瓦斯抽采保障煤矿安全，提供清洁能源。然而，我国矿井瓦斯抽采量70%属于低浓度瓦斯，在输送过程中存在爆炸隐患。以粉体为抑爆剂的主动式抑爆系统是瓦斯输送管道的保障手段之一。发展清洁高效抑爆粉体、提高抑爆效率是抑爆系统的内在需求。基于“物性与实验条件决定抑制机理、抑爆机理决定抑爆效率”学术思想，提出催化型复合粉体抑爆的思路，解决关乎抑爆机理认识的“超压作用机制”这一科学问题。针对“超压是响应，更是作用”这一新认识，探究模拟超压对粉体热分解特性的作用规律，建立气相抑制组分形成的加压作用模式；选取典型浓度的瓦斯和特征粒径的复合粉体，精密选择粉体施加的位置窗口和时间窗口、调控超压，建立抑制效率与真实超压的关联。在此基础上，结合粉体表征，揭示考虑超压作用的抑爆机理。研究成果，期望能为深化理解瓦斯抑爆机理提供新思维，丰富爆炸抑制理论；同时，为寻找绿色高效的抑爆材料、合理设计主动式抑爆系统提供新依据。

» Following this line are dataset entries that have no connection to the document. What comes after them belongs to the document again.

(** [_synthesize]: lowest rank first, so that the highest wins. *)
Definition synthesize (best : NormalizedCandidate) (others : list NormalizedCandidate) : FanInResult :=
  let ranked := best :: others in
  match contents ranked with
  | None => fallback_select best others
  | Some ds =>
      let merged := foldl dict_update [] (rev ds) in
      mkFanIn SYNTHESIZE [synthesized best ranked merged] ranked "synthesize"
        ("Shallow-merged " +:+ pretty (length ranked) +:+ " dict candidates (higher score wins on key collision).")
        [("source_ids", ids ranked); ("merged_keys", key_list (map fst merged))] false
  end.

(** ** Criteria *)

Definition score_at_least (threshold : float) (c : NormalizedCandidate) : bool :=
  match c.(nc_score) with Some x => fl_le threshold x | None => false end.
Definition prefers (field : string) (c : NormalizedCandidate) : bool :=
  match c.(nc_content) with JDict d => match dict_get field d with Some v => truthy v | None => false end | _ => false end.
Definition clear_winner (pool : list NormalizedCandidate) : bool :=
  match pool with
  | top :: second :: _ =>
      match top.(nc_score), second.(nc_score) with Some x, Some y => fl_lt y x | _, _ => false end
  | _ => true
  end.
Definition reject_replan (pool : list NormalizedCandidate) (rationale : string) (evidence : dict) : FanInResult :=
  mkFanIn ADJUDICATE [] pool "reject_replan" rationale evidence true.
Lemma place_le x y : is_nan x = false → is_nan y = false →
  py_le (fl_place (fl_opp x)) (fl_place (fl_opp y)) = true → fl_le y x = true.
Proof.
  destruct x as [p|[]|], y as [q|[]|]; try done. intros _ _. cbn [fl_opp fl_place]. rewrite py_le_snd. intros Hle.
  assert (Q2Qc (- p) <= Q2Qc (- q))%Qc as Hq.
  { apply Qcle_alt. intros E. unfold py_le in Hle. change (py_cmp (Q2Qc (- p)) (Q2Qc (- q))) with (Q2Qc (- p) ?= Q2Qc (- q))%Qc in Hle.
    by rewrite E in Hle. }
  unfold Qcle, Q2Qc, this in Hq. rewrite !Qred_correct in Hq. apply Qopp_le_compat in Hq. rewrite !Qopp_involutive in Hq.
  unfold fl_le, fl_lt, fl_eq. destruct (Qle_bool p q) eqn:E; [|done]. apply Qle_bool_iff in E. cbn. apply Qeq_bool_iff.
  by apply Qle_antisym.
Qed.
Lemma fl_le_lt z y x : fl_le z y = true → fl_lt y x = true → fl_lt z x = true.
Proof.
  unfold fl_le. rewrite orb_true_iff. destruct x as [p|[]|], y as [q|[]|], z as [r|[]|]; cbn; try done; try (intros [?|?]; done).
  rewrite !negb_true_iff. intros Hzy Hyx. apply not_true_iff_false in Hyx. rewrite Qle_bool_iff in Hyx.
  apply not_true_iff_false. rewrite Qle_bool_iff. intros Hxz. apply Hyx. destruct Hzy as [Hzy|Hzy].
  - apply not_true_iff_false in Hzy. rewrite Qle_bool_iff in Hzy. apply Qnot_le_lt in Hzy. eapply Qle_trans; [exact Hxz|]. by apply Qlt_le_weak.
  - apply Qeq_bool_iff in Hzy. by rewrite <-Hzy.
Qed.

Lemma no_nan_score l c x : no_nan l → c ∈ l → c.(nc_score) = Some x → is_nan x = false.
Proof. intros Hn Hc Hx. specialize (Hn c Hc). unfold nan_key in Hn. rewrite Hx in Hn. by apply orb_false_iff in Hn as [? _]. Qed.

Lemma score_order c d x y : is_nan x = false → is_nan y = false → c.(nc_score) = Some x → d.(nc_score) = Some y →
  py_le (rank_key c) (rank_key d) = true → fl_le y x = true.
Proof.
  intros Hx Hy Hc Hd Hle. apply py_le_fst in Hle. apply py_le_fst in Hle. rewrite Hc, Hd in Hle.
  rewrite py_le_snd in Hle. by apply place_le.
Qed.

Lemma agreement_inl criteria pool evidence evidence' best others : pool = best :: others → ranked pool → no_nan pool → apply_agreement criteria pool evidence = inl evidence' → must_agree criteria = true →
  ∀ c, c ∈ others → ∃ x, best.(nc_score) = Some x ∧ ∀ y, c.(nc_score) = Some y → fl_lt y x = true.
Proof.
  intros Hp [Hs Hnd _] Hnan Ha Hm c Hc. unfold apply_agreement in Ha. fold (must_agree criteria) in Ha. rewrite Hm in Ha.
  subst pool. destruct others as [|second rest]; [by apply not_elem_of_nil in Hc|].
  assert (1 < Z.of_nat (distinct_hashes (best :: second :: rest))) as Hd.
  { unfold distinct_hashes. rewrite remove_dups_id by done. cbn. lia. }
  apply Z.ltb_lt in Hd. rewrite Hd in Ha. cbn [andb] in Ha. destruct (clear_winner _) eqn:Ew; [|done]. clear Ha Hd Hm.
  unfold clear_winner in Ew. destruct (nc_score best) as [x|] eqn:Ex; [|done]. destruct (nc_score second) as [y|] eqn:Ey; [|done].
  exists x. split; [done|]. intros z Hz. apply fl_le_lt with y; [|done].
  apply sorted_by_cons in Hs as [_ Hs]. apply sorted_by_cons in Hs as [Hs _].
  assert (is_nan y = false) as Hny by (apply (no_nan_score _ second _ Hnan); [right; left|done]).
  assert (is_nan z = false) as Hnz by (apply (no_nan_score _ c _ Hnan); [by right|done]).
  apply elem_of_cons in Hc as [->|Hc].
  - assert (z = y) as -> by congruence. unfold fl_le, fl_eq. destruct y as [q|n|]; [|by destruct n|done].
    rewrite orb_true_iff. right. apply Qeq_bool_iff. reflexivity.
  - by apply (score_order second c y z); [..|apply Hs].
Qed.

Lemma agreement_inr criteria pool evidence r : apply_agreement criteria pool evidence = inr r →
  r.(fr_selected) = [] ∧ r.(fr_needs_replan) = true.
Proof. unfold apply_agreement. fold (must_agree criteria). destruct (must_agree criteria); [|done]. destruct (_ && _); [|done]. by intros [= <-]. Qed.

(** C34: an adjudicated winner is a best admissible candidate.  When no score and no confidence is NaN, for which Python's
    sort has no order, and no two candidates have one hash, the answer under criteria is a replan without a selection, or
    one winner that meets the minimum, has the preferred field if any candidate that meets the minimum has it, comes first
    by score, confidence and hash among those like it, and, when agreement is required, has a score strictly above theirs. *)
Theorem adjudicated_winner out criteria r :
  out ≠ [] → NoDup (map nc_content_hash out) → no_nan out →
  adjudicate_with_criteria (rank out) criteria = Ok r →
  (r.(fr_selected) = [] ∧ r.(fr_needs_replan) = true) ∨
  ∃ w, r.(fr_selected) = [w] ∧ r.(fr_needs_replan) = false ∧ w ∈ out ∧ meets_min criteria w = true ∧
    ∀ c, c ∈ out → meets_min criteria c = true →
      (preferred criteria c = true → preferred criteria w = true) ∧
      (preferred criteria c = preferred criteria w →
         py_le (rank_key w) (rank_key c) = true ∧
         (must_agree criteria = true → c ≠ w → ∃ x, w.(nc_score) = Some x ∧ ∀ y, c.(nc_score) = Some y → fl_lt y x = true)).
Proof.
  intros Hne Hnd Hnan. assert (rank out ≠ []) as Hr.
  { intros E. pose proof (rank_perm out) as Hp. rewrite E in Hp. apply Hne. by apply Permutation_nil in Hp. }
  unfold adjudicate_with_criteria. pose proof (min_score_Ok criteria (rank out) [("criteria", JDict criteria)] (rank_ranked _ Hnd Hnan) Hr) as Hmin.
  destruct (apply_min_score _ _ _) as [[[pool ev]|r']|]; [| |done]; cbn [mbind result_mbind].
  2: { intros [= ->]. left. by destruct Hmin as (? & ? & _). }
  destruct Hmin as (Hs & Hpne & Hpool). pose proof (prefer_spec criteria pool ev Hs Hpne) as Hpref. cbn in Hpref.
  destruct (apply_prefer criteria pool ev) as [pool' ev']. cbn [fst] in Hpref. destruct Hpref as (Hs' & Hne' & Hpool').
  destruct (apply_agreement criteria pool' ev') as [ev2|r'] eqn:Ea; [|intros [= <-]; left; by apply agreement_inr in Ea].
  destruct pool' as [|w others] eqn:Ep; [done|]. intros [= <-]. right. exists w.
  assert (∀ c, c ∈ pool ↔ c ∈ out ∧ meets_min criteria c = true) as Hp by (intros c; by rewrite Hpool, rank_elem).
  assert (w ∈ w :: others) as Hw by left. apply Hpool' in Hw as [Hw1 Hw2]. apply Hp in Hw1 as Hw3. destruct Hw3 as [Hwo Hwm].
  split_and!; [done..|]. intros c Hc Hcm. assert (c ∈ pool) as Hcp by by apply Hp.
  split; [by apply Hw2|]. intros Heq.
  assert (c ∈ w :: others) as Hin.
  { apply Hpool'. split; [done|]. intros c' Hc' Hpc'. rewrite Heq. by apply (Hw2 c'). }
  split.
  - apply elem_of_cons in Hin as [->|Hin]; [apply py_le_refl|]. destruct Hs' as [Hs' _ _]. apply sorted_by_cons in Hs' as [Hs' _]. by apply Hs'.
  - intros Hm Hcw. apply elem_of_cons in Hin as [->|Hin]; [done|].
    apply (agreement_inl criteria (w :: others) ev' ev2 w others); [done..| |done|done|done].
    intros d Hd. apply Hnan. apply Hpool' in Hd as [Hd _]. by apply Hp in Hd as [? _].
Qed.
Lemma retrieve_spec len b :
  wf b -> 0 <= len <= readableBytes b ->
  wp F (retrieve len)
    (fun _ b' => wf b' /\ content b' = zdrop len (content b) /\ buffer_ b' = buffer_ b) b.
Proof.
  intros Hb Hlen. unfold retrieve. wp_simpl.
  rewrite (proj2 (Z.leb_le _ _)) by lia.
  destruct (len <? readableBytes b) eqn:E; bool_solve.
  - wp_simpl. rewrite readable_wf in * by done. destruct Hb. buf_unfold. u64_tac.
    split; [constructor; simpl; buf_unfold; lia|]. split; [|done].
    unfold content; simpl.
    replace (writerIndex_ b - readerIndex_ b)
      with (len + (writerIndex_ b - (readerIndex_ b + len))) by lia.
    rewrite (zslice_split _ len) by lia.
    unfold zdrop. rewrite drop_app_ge.
    + replace (Z.to_nat len - _)%nat with O; [done|].
      pose proof (zlen_zslice (readerIndex_ b) len (buffer_ b)). unfold zlen in *. lia.
    + pose proof (zlen_zslice (readerIndex_ b) len (buffer_ b)). unfold zlen in *. lia.
  - wp_call retrieveAll_spec; [done|]. intros _ b' (? & -> & ?). split; [done|].
    split; [|done]. symmetry. apply zdrop_all. rewrite zlen_content by done. lia.
Qed.

Lemma retrieveAsString_spec len b :
  wf b -> 0 <= len <= readableBytes b ->
  wp F (retrieveAsString len)
    (fun s b' => s = ztake len (content b) /\ wf b' /\ content b' = zdrop len (content b)
                 /\ buffer_ b' = buffer_ b) b.
Proof.
  intros Hb Hlen. unfold retrieveAsString. wp_simpl.
  rewrite (proj2 (Z.leb_le _ _)) by lia. wp_simpl.
  pose proof (readable_wf b Hb) as Hr. pose proof Hb as [].
  apply vec_read_spec; unfold peek; try lia. wp_simpl.
  wp_call retrieve_spec; [done|lia|]. intros _ b' (? & ? & ?). wp_simpl.
  split; [|done]. unfold content, zslice, ztake. rewrite take_take. f_equal. lia.
Qed.

Lemma retrieveAllAsString_spec b :
  wf b ->
  wp F retrieveAllAsString
    (fun s b' => s = content b /\ wf b' /\ content b' = [] /\ buffer_ b' = buffer_ b) b.
Proof.
  intros Hb. unfold retrieveAllAsString. wp_simpl.
  pose proof (zlen_content b Hb). pose proof (zlen_nonneg (content b)).
  wp_call retrieveAsString_spec; [done|lia|]. intros s b' (-> & ? & -> & ?).
  rewrite ztake_all, zdrop_all by lia. done.
Qed.

(** Compaction or growth.  The asserts of makeSpace hold, the readable bytes
    are kept, and the vector grows only when the free space does not suffice. *)
Lemma makeSpace_spec len b :
  wf b -> writableBytes b < len -> room F b len ->
  wp F (makeSpace len)
    (fun _ b' => wf b' /\ content b' = content b /\ len <= writableBytes b'
       /\ zlen (buffer_ b') =
          (if zlen (buffer_ b) <? readableBytes b + len + kCheapPrepend
           then writerIndex_ b + len else zlen (buffer_ b))
       /\ readerIndex_ b' =
          (if zlen (buffer_ b) <? readableBytes b + len + kCheapPrepend
           then readerIndex_ b else kCheapPrepend)) b.
Proof.
  intros Hb Hlt Hfit. unfold makeSpace. wp_simpl. unfold id.
  rewrite writable_wf in * by done. rewrite readable_wf by done.
  pose proof Hb as []. buf_unfold. u64_tac.
  case_bool.
  - rewrite (proj2 (Z.ltb_lt (zlen _) _)) by lia.
    unfold vec_resize. wp_simpl. buf_unfold.
    destruct (_ <=? 2 ^ 63 - 1) eqn:Emax; bool_solve;
      [|destruct Hfit as [Hfit|[_ Hfit]]; [lia|done]]. clear Hfit.
    assert (zlen (resize (Z.to_nat (writerIndex_ b + len)) x00 (buffer_ b))
            = writerIndex_ b + len) as Hz.
    { unfold zlen. rewrite length_resize. lia. }
    assert (wf (set_buffer (resize (Z.to_nat (writerIndex_ b + len)) x00 (buffer_ b)) b))
      as Hb' by (constructor; simpl; rewrite ?Hz; buf_unfold; lia).
    split; [done|]. split; [|split; [|done]].
    + unfold content, zslice, zdrop, ztake; simpl.
      rewrite resize_ge by (unfold zlen in *; lia).
      rewrite drop_app_le by (unfold zlen in *; lia).
      apply take_app_le. rewrite length_drop. unfold zlen in *. lia.
    + simpl. rewrite Hz. u64_tac. lia.
  - rewrite (proj2 (Z.ltb_ge (zlen _) _)) by lia.
    wp_simpl. rewrite (proj2 (Z.ltb_lt _ _)) by lia. wp_simpl.
    apply vec_read_spec; try lia. wp_simpl. fold (content b).
    pose proof (zlen_content b Hb) as Hc. rewrite readable_wf in Hc by done.
    apply vec_write_spec; buf_unfold; try lia. wp_simpl. simpl. u64_tac.
    set (v := splice 8 (content b) (buffer_ b)).
    assert (zlen v = zlen (buffer_ b)) as Hv by (apply zlen_splice; lia).
    replace (8 + (writerIndex_ b - readerIndex_ b) - 8)
      with (writerIndex_ b - readerIndex_ b) by lia. u64_tac. rewrite Z.eqb_refl.
    split; [constructor; simpl; rewrite ?Hv; buf_unfold; lia|].
    split; [|simpl; rewrite Hv; u64_tac; lia].
    unfold content at 1; simpl. rewrite <- Hc.
    replace (8 + zlen (content b) - 8) with (zlen (content b)) by lia.
    apply zslice_splice_inside; lia.
Qed.

Lemma ensureWritableBytes_spec len b :
  wf b -> room F b len ->
  wp F (ensureWritableBytes len)
    (fun _ b' => wf b' /\ content b' = content b /\ len <= writableBytes b'
       /\ zlen (buffer_ b') =
          (if (writableBytes b <? len)
              && (zlen (buffer_ b) <? readableBytes b + len + kCheapPrepend)
           then writerIndex_ b + len else zlen (buffer_ b))
       /\ readerIndex_ b' =
          (if (writableBytes b <? len)
              && negb (zlen (buffer_ b) <? readableBytes b + len + kCheapPrepend)
           then kCheapPrepend else readerIndex_ b)) b.
Proof.
  intros Hb Hfit. unfold ensureWritableBytes. wp_simpl.
  destruct (writableBytes b <? len) eqn:E; bool_solve; simpl.
  - wp_call makeSpace_spec; [done..|]. intros _ b' (? & ? & ? & ? & Hr). wp_simpl.
    rewrite (proj2 (Z.leb_le _ _)) by lia. rewrite Hr. by destruct (_ <? _).
  - wp_simpl. by rewrite (proj2 (Z.leb_le _ _)) by lia.
Qed.
Definition op_ok (m : M (CW K) unit) (w : CW K) : Prop :=
  forall base, Inv base w -> wp F m (fun _ w' => Inv base w' /\ keeps w w') w.

(** Sequencing of operations that keep the invariant. *)
Lemma op_ok_ret w : op_ok (ret tt) w.
Proof. intros base Hi. wp_simpl. by split. Qed.

Lemma op_ok_bind (m : M (CW K) unit) (k : unit -> M (CW K) unit) w :
  op_ok m w -> (forall w', keeps w w' -> op_ok (k tt) w') -> op_ok (bind m k) w.
Proof.
  intros Hm Hk base Hi. rewrite wp_bind. wp_call Hm; [done|].
  intros [] w1 [Hi1 Hk1]. wp_call (Hk w1 Hk1); [done|]. intros _ w2 [Hi2 Hk2].
  split; [done|by etrans].
Qed.

Lemma op_ok_forM {A} (l : list A) (f : A -> M (CW K) unit) w :
  (forall a w', a ∈ l -> keeps w w' -> op_ok (f a) w') -> op_ok (forM l f) w.
Proof.
  revert w. induction l as [|a l IH]; intros w Hf; simpl; [apply op_ok_ret|].
  apply op_ok_bind; [apply Hf; [by left|done]|]. intros w1 Hk1. apply IH.
  intros b w' Hb Hk'. apply Hf; [by right|by etrans].
Qed.

(** The invariant only reads the mask of the channel. *)
Lemma Inv_chan base w c' l' :
  masked (events_ (ch w)) (ch w) c' -> quiet (sockfd_ (conn w)) (loop w) l' ->
  Inv base w -> Inv base (mkCW (set_channel c' (conn w)) l' (trace w)).
Proof.
  intros [He _] Hq Hi. apply (Inv_loop base w l' Hq) in Hi as [[] Hs].
  split; [|done]. constructor; simpl in *; try done; unfold Channel.isWriting in *; congruence.
Qed.

Lemma keeps_chan w c' l' e :
  masked e (ch w) c' -> quiet (sockfd_ (conn w)) (loop w) l' ->
  (Channel.has (events_ (ch w)) EPOLLOUT = true -> Channel.has e EPOLLOUT = true) ->
  keeps w (mkCW (set_channel c' (conn w)) l' (trace w)).
Proof.
  intros [He Hd] [] Hw. split; [by constructor|]. simpl. unfold Channel.isWriting.
  rewrite He. intros E. left. auto.
Qed.

Lemma Inv_mask base w c' l' e :
  masked e (ch w) c' -> quiet (sockfd_ (conn w)) (loop w) l' ->
  Channel.has e EPOLLOUT = Channel.has (events_ (ch w)) EPOLLOUT -> Channel.mask_ok e ->
  Inv base w -> Inv base (mkCW (set_channel c' (conn w)) l' (trace w)).
Proof.
  intros [He _] Hq Hout Hbit Hi. apply (Inv_loop base w l' Hq) in Hi as [[] Hs].
  split; [|done]. constructor; simpl in *; rewrite ?He; try done; unfold Channel.isWriting in *; congruence.
Qed.

(** Recording an observation that accepts no data and is no close. *)
Lemma Inv_record base w o :
  flushed o -> accepted [o] = [] -> closes [o] = O ->
  Inv base w -> Inv base (mkCW (conn w) (loop w) (trace w ++ [o])).
Proof.
  intros Hf Ha Hc [[] Hs].
  assert (accepted (trace w ++ [o]) = accepted (trace w)) as Hacc
    by (by rewrite accepted_app, Ha, app_nil_r).
  split; [|by simpl; rewrite Hacc]. constructor; simpl; try done.
  - apply Forall_app. split; [done|]. by constructor.
  - by rewrite closes_app, Hc, Nat.add_0_r.
  - by rewrite Hacc.
Qed.

Lemma keeps_record w o : keeps w (mkCW (conn w) (loop w) (trace w ++ [o])).
Proof. split; [by constructor|by left]. Qed.

(** A system call that does not write, then a continuation. *)
Lemma os_ok {A} (f : K -> A * K) (k : A -> M (CW K) unit) w :
  (forall kn, sent (f kn).2 (sockfd_ (conn w)) = sent kn (sockfd_ (conn w))) ->
  (forall a w', keeps w w' -> conn w' = conn w -> op_ok (k a) w') -> op_ok (bind (os f) k) w.
Proof.
  intros Hf Hk base Hi. cw_simpl. apply os_wp.
  set (l1 := set_kernel _ _).
  assert (quiet (sockfd_ (conn w)) (loop w) l1) as Hq by (apply quiet_kernel; apply Hf).
  wp_call Hk; [by apply (keeps_loop w l1)|done|by apply (Inv_loop base w l1)|].
  intros _ w2 [Hi2 Hk2]. split; [done|]. etrans; [|done]. by apply keeps_loop.
Qed.

Lemma shutdownInLoop_ok w : in_loop w -> op_ok shutdownInLoop w.
Proof.
  intros Hl base Hi. unfold shutdownInLoop. cw_simpl. apply assert_loop_wp; [done|].
  cw_simpl. destruct (_ && _)%bool eqn:E; [|done]. bool_solve. rewrite <- wp_bind.
  assert (Buffer.content (outb w) = []) as Hout.
  { apply (idle_nil base w); [apply Hi|]. by apply negb_true_iff. }
  apply (Inv_record base w (OShutdownWr (Buffer.content (outb w)))) in Hi; [|done..].
  pose proof (keeps_record w (OShutdownWr (Buffer.content (outb w)))) as Hk.
  wp_call os_ok; [| |exact Hi|].
  - intros kn. apply shutdown_sent.
  - intros [u|e] w1 _ _; [apply op_ok_ret|]. apply os_ok; [intros; apply log_sent|].
    intros. apply op_ok_ret.
  - intros _ w' [Hi' Hk']. split; [done|by etrans].
Qed.

(** *** Closing *)

(** What handleClose promises.  It needs less than the invariant: sendInLoop
    calls it when accepted bytes are already lost. *)
Definition close_ok (hc : M (CW K) unit) (w : CW K) : Prop :=
  st w <> kDisconnected -> in_loop w ->
  forall base, Inv0 base w ->
  wp F hc (fun _ w' => Inv base w' /\ keeps w w' /\ st w' = kDisconnected) w.

(** A state that leads to no further close. *)
Lemma close_ok_disc hc w : st w = kDisconnected -> close_ok hc w.
Proof. by intros Hd Hn. Qed.

Lemma close_ok_op hc w : close_ok hc w -> st w <> kDisconnected -> in_loop w -> op_ok hc w.
Proof.
  intros Hc Hs Hl base [Hi _]. wp_call Hc; [done..|]. by intros _ w' (? & ? & _).
Qed.

Lemma Inv0_weaken base w : Inv base w -> Inv0 base w.
Proof. by intros []. Qed.

Lemma st_cases base w :
  Inv0 base w -> st w <> kDisconnected -> st w = kConnected \/ st w = kDisconnecting.
Proof. intros [] Hd. destruct (st w); try done; auto. Qed.

(** The moves of handleClose before the user's callback. *)
Lemma Inv_closed base w c' l' :
  let w' := mkCW (set_channel c' (set_state kDisconnected (conn w))) l'
              (trace w ++ if closeCallback_ (conn w) then [OClose] else []) in
  Inv0 base w -> st w <> kDisconnected ->
  masked (events_ (ch w)) (ch w) c' -> quiet (sockfd_ (conn w)) (loop w) l' ->
  Inv base w' /\ keeps w w' /\ st w' = kDisconnected.
Proof.
  intros w' [] Hd [He Hm] []. subst w'. split_and!; [|split|done].
  - split; [|done].
    assert (accepted (trace w ++ if closeCallback_ (conn w) then [OClose] else [])
            = accepted (trace w)) as Hacc
      by (rewrite accepted_app; by destruct (closeCallback_ _); simpl; rewrite app_nil_r).
    constructor; simpl; unfold Channel.isWriting in *; try done; try congruence; auto.
    + apply Forall_app. split; [done|]. destruct (closeCallback_ _); by repeat constructor.
    + rewrite closes_app, inv_closes0, (bool_decide_eq_false_2 _ Hd), andb_false_r.
      by destruct (closeCallback_ _).
  - constructor; simpl; try done. by destruct (st w); simpl; lia.
  - intros _. by right.
Qed.

Lemma handleClose_with_ok user w :
  (forall w', keeps w w' -> st w' = kDisconnected -> op_ok user w') ->
  close_ok (handleClose_with user) w.
Proof.
  intros Hu Hd Hl base Hi. unfold handleClose_with. cw_simpl. apply assert_loop_wp; [done|].
  cw_simpl.
  assert (bool_decide (st w = kConnected) || bool_decide (st w = kDisconnecting) = true) as ->.
  { destruct (st_cases base w) as [-> | ->]; done. }
  cw_simpl. apply chan_remove_wp; [done|auto|]. simpl. intros c' l' Hm Hq Hp. cw_simpl. simpl.
  destruct (Inv_closed base w c' l' Hi Hd Hm Hq) as (Hi1 & Hk1 & Hd1).
  destruct (closeCallback_ (conn w)); simpl in *; cw_simpl.
  - wp_call Hu; [exact Hk1|done|exact Hi1|].
    intros _ w' [Hi' Hk']. split_and!; [done|by etrans|]. by destruct Hk'; eapply frame_disc.
  - rewrite app_nil_r in *. done.
Qed.

(** *** Sending *)

(** The invariant while [rest] is accepted but neither written nor buffered. *)
Definition Pend (base rest : list byte) w : Prop :=
  Inv0 base w
  /\ (st w <> kDisconnected ->
      sent (kernel (loop w)) (sockfd_ (conn w)) ++ Buffer.content (outb w) ++ rest
      = base ++ accepted (trace w)).

Lemma Pend_nil base w : Pend base [] w <-> Inv base w.
Proof. unfold Pend, Inv. by rewrite app_nil_r. Qed.

Lemma Pend_loop base rest w l' :
  quiet (sockfd_ (conn w)) (loop w) l' -> Pend base rest w ->
  Pend base rest (mkCW (conn w) l' (trace w)).
Proof.
  intros Hq [H0 Hs]. split; [by apply Inv0_loop|]. simpl. intros Hd.
  destruct Hq. rewrite q_sent0. by apply Hs.
Qed.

为了提高抑爆剂抑制效率，本项目制备了二茂铁复合粉体，并评价了抑制瓦斯爆炸的效率。结合粉体表征，探讨了复合粉体的抑爆机理。结果表明，少量二茂铁的复合使得二茂铁/碳化硅复合粉体具备部分气相催化化学抑制作用，FeO等中间产物进入⋅H 和⋅OH 的消耗循环中，相比较纯碳化硅其抑制效果大幅度提升。15%:85%为二茂铁/碳化硅复合粉体临界抑爆复合配比，低于该配比的复合粉体抑制作用较小，高于该配比的复合粉体抑制效果大大增强，且在高浓度范围（320g/m3）内其相互之间超压抑制效果相差不明显。对于15%:85%二茂铁/碳化硅复合粉体，在最佳抑爆浓度320g/m3处，超压峰值降低率达到55.9%，相比较纯碳化硅提升11.8%，与纯二茂铁仅低2.9%。随着二茂铁配比由10%增至50%，二茂铁与氢氧化铝复合粉体抑制瓦斯爆炸的效率呈增加趋势，以10%:90%复合粉体变化曲线为界限，低于10%:90%复配比例的二茂铁/氢氧化铝复合粉体抑制作用处在单一粉体二茂铁与氢氧化铝粉体之间。. 讨论了泄爆对干粉抑爆的影响，建立了粉体-湍流-抑爆逻辑关联。在中等阻塞比下(φ值在0.4~0.6之间)，粉体抑爆效率最好。机制是，泄爆面积影响未燃气的湍流状态，干粉-湍流-火焰之间的相互作用控制着干粉抑爆效率。. 发现了抑制瓦斯爆炸的粉体临界直径。相同的表面平均粒径D32或比表面积SSA下粉体分布状态可能不同，导致不同的抑爆效率。不能仅以D32评价粉体性能，也应考虑粉体的粒径分布。粉体中小颗粒粉体所占的比例越高，粉体的抑爆效果越好。基于“小颗粒控制着抑爆效率”这一，获得了粉体临界直径（NaHCO3的临界直径dc=31.1μm）。. 提出了干粉抑爆“浓度效应”新解释。假想干粉颗粒的热分解行为类似于可燃液滴的蒸发行为，将干粉颗粒云的热分解划分为单颗粒分解模式和颗粒云外鞘分解模式。在低浓度下，干粉云更接近单颗粒分解模式，抑爆效率更好；在高浓度下，干粉云向颗粒云外鞘分解模式过渡，抑爆效率变差。